Sanksi administratif bagi Mitra Instansi meliputi:
- Teguran tertulis, sebagai peringatan awal.
- Denda administratif, jika teguran tidak diindahkan.
- Pemotongan imbal jasa, sebagai sanksi finansial langsung.
- Penghapusan imbal jasa, untuk pelanggaran yang lebih serius.
- Pencabutan status sebagai Mitra Instansi Pengelola PNBP, yang merupakan sanksi final.
Perhatian
Sanksi Bersifat Berjenjang Pengenaan sanksi kepada Mitra Instansi tidak dilakukan secara acak. Aturan menetapkan bahwa sanksi harus diterapkan secara berjenjang, memberikan kesempatan bagi mitra untuk memperbaiki kinerjanya sebelum sanksi yang lebih berat dijatuhkan. Ini mencerminkan prinsip pembinaan sekaligus penegakan aturan yang tegas.
Dengan adanya kerangka kerja yang jelas ini, kolaborasi antara pemerintah dan swasta dalam pengelolaan PNBP diharapkan dapat berjalan lebih efektif dan akuntabel. Keberadaan Mitra Instansi bukan untuk menggantikan peran pemerintah, melainkan untuk melengkapinya demi pelayanan publik yang lebih baik dan optimalisasi pendapatan negara 1.
Poin Kunci
- Pengelolaan PNBP dipimpin oleh Menteri Keuangan (pengelola fiskal) dan Pimpinan Instansi Pengelola (pengguna anggaran).

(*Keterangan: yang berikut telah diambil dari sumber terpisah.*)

(** A row that keeps its approvals: it is no older, and if it is active and
    needs approval, it was and its content is the same. *)
Lemma row_ok_step db (m : memory_row) c subject k st ret : row_ok db m -> typed c k st ret -> m_id c = m_id m ->
  m_updated_at_ms m <= m_updated_at_ms c -> m_revision m <= m_revision c ->
  (requires_approval k = true -> st = State_Active ->
     m_state m = m_state c /\ m_kind m = m_kind c /\ m_content m = m_content c) ->
  row_ok db (MemoryRow c subject).
Proof.
  intros [(k0 & st0 & ret0 & T0 & A0) S0 F0] T E U R C. split; cbn; rewrite E; try done.
  - exists k, st, ret. split; [done|]. intros K ST. destruct (C K ST) as (C1 & C2 & C3). unfold approved. rewrite <- C3.
    apply A0.
    + rewrite (ty_kind _ _ _ _ T0), (ty_kind _ _ _ _ T) in C2. by apply MemoryKind_as_str_inj in C2 as ->.
    + rewrite (ty_state _ _ _ _ T0), (ty_state _ _ _ _ T) in C1. apply MemoryState_as_str_inj in C1 as ->. done.
  - eapply Forall_impl; [done|]. intros s [L (r & Er & B)]. split; [lia|]. exists r. split; [done|lia].
Qed.

Lemma has_memory_true id db : has_memory id db = true <-> exists m : memory_row, m ∈ db.(memories).(rows) /\ m_id m = id.
Proof.
  unfold has_memory. rewrite existsb_exists. split.
  - intros (m & I & E). breflect. exists m. by rewrite list_elem_of_In.
  - intros (m & I & E). exists m. rewrite <- list_elem_of_In. split; [done|]. by apply Z.eqb_eq.
Qed.

Lemma has_person_true id db : has_person id db = true <-> exists p, p ∈ db.(people).(rows) /\ p.(p_id) = id.
Proof.
  unfold has_person. rewrite existsb_exists. split.
  - intros (m & I & E). breflect. exists m. by rewrite list_elem_of_In.
  - intros (m & I & E). exists m. rewrite <- list_elem_of_In. split; [done|]. by apply Z.eqb_eq.
Qed.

- Mitra Instansi Pengelola PNBP adalah entitas baru yang dapat ditunjuk untuk membantu tugas pemungutan, penagihan, dan peningkatan layanan.
- Penunjukan mitra harus melalui persetujuan Menteri Keuangan dan didasarkan pada prinsip efisiensi, transparansi, dan akuntabilitas.
- Mitra Instansi berhak mendapatkan imbal jasa, namun juga dapat dikenai sanksi administratif berjenjang jika tidak menjalankan tugasnya dengan baik.